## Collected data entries

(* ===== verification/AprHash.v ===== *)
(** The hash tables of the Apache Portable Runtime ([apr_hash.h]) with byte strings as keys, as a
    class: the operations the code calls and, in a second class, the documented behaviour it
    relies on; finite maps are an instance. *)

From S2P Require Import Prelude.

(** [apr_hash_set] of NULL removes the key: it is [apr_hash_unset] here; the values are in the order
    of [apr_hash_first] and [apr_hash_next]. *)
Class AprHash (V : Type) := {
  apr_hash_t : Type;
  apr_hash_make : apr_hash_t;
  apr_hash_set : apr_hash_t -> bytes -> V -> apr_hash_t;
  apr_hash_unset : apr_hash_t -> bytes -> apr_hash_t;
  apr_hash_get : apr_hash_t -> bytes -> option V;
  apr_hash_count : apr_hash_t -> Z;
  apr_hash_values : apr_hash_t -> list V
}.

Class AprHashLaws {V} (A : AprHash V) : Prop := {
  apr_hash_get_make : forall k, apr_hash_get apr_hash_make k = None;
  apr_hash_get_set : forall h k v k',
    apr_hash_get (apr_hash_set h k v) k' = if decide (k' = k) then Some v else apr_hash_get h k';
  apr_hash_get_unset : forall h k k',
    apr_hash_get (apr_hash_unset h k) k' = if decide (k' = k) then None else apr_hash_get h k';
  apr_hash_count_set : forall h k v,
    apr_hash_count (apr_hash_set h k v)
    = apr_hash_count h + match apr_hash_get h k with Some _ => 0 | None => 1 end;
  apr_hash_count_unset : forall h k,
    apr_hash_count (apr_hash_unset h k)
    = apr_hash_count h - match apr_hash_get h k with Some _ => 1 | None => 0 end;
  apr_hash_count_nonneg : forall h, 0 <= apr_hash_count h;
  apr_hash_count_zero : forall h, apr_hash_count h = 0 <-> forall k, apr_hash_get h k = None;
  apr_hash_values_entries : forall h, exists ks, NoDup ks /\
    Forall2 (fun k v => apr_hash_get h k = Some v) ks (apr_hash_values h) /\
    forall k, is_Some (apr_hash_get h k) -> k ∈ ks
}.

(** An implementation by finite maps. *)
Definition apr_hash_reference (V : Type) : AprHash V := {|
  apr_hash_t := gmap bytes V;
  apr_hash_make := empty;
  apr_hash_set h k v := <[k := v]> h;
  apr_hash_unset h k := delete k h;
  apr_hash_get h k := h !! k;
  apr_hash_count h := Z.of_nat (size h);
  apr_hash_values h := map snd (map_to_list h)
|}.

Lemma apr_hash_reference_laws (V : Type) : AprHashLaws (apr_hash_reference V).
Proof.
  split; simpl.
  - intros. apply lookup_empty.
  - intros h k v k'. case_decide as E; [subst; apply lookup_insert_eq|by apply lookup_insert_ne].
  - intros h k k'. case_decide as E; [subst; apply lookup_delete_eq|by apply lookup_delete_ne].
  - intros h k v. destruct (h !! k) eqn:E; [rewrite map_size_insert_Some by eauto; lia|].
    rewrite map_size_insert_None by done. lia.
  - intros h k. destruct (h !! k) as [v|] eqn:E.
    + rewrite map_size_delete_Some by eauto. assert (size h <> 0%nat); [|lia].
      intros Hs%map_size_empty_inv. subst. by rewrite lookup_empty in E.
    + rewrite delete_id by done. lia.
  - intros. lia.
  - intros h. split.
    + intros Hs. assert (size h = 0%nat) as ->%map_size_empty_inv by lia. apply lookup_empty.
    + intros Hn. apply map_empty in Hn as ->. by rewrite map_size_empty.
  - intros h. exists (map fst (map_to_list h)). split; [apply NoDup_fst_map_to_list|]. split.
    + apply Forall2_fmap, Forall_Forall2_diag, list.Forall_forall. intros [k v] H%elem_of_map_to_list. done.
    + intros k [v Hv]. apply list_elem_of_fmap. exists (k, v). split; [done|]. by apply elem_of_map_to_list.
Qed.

## Try it
Repeat the entries above exactly, beginning at their first line and ending with the line that contains "apr_hash_count (apr_hash_set h k v)", with nothing added.

## Task solution
(* ===== verification/AprHash.v ===== *)
(** The hash tables of the Apache Portable Runtime ([apr_hash.h]) with byte strings as keys, as a
    class: the operations the code calls and, in a second class, the documented behaviour it
    relies on; finite maps are an instance. *)

From S2P Require Import Prelude.

(** [apr_hash_set] of NULL removes the key: it is [apr_hash_unset] here; the values are in the order
    of [apr_hash_first] and [apr_hash_next]. *)
Class AprHash (V : Type) := {
  apr_hash_t : Type;
  apr_hash_make : apr_hash_t;
  apr_hash_set : apr_hash_t -> bytes -> V -> apr_hash_t;
  apr_hash_unset : apr_hash_t -> bytes -> apr_hash_t;
  apr_hash_get : apr_hash_t -> bytes -> option V;
  apr_hash_count : apr_hash_t -> Z;
  apr_hash_values : apr_hash_t -> list V
}.

Class AprHashLaws {V} (A : AprHash V) : Prop := {
  apr_hash_get_make : forall k, apr_hash_get apr_hash_make k = None;
  apr_hash_get_set : forall h k v k',
    apr_hash_get (apr_hash_set h k v) k' = if decide (k' = k) then Some v else apr_hash_get h k';
  apr_hash_get_unset : forall h k k',
    apr_hash_get (apr_hash_unset h k) k' = if decide (k' = k) then None else apr_hash_get h k';
  apr_hash_count_set : forall h k v,
    apr_hash_count (apr_hash_set h k v)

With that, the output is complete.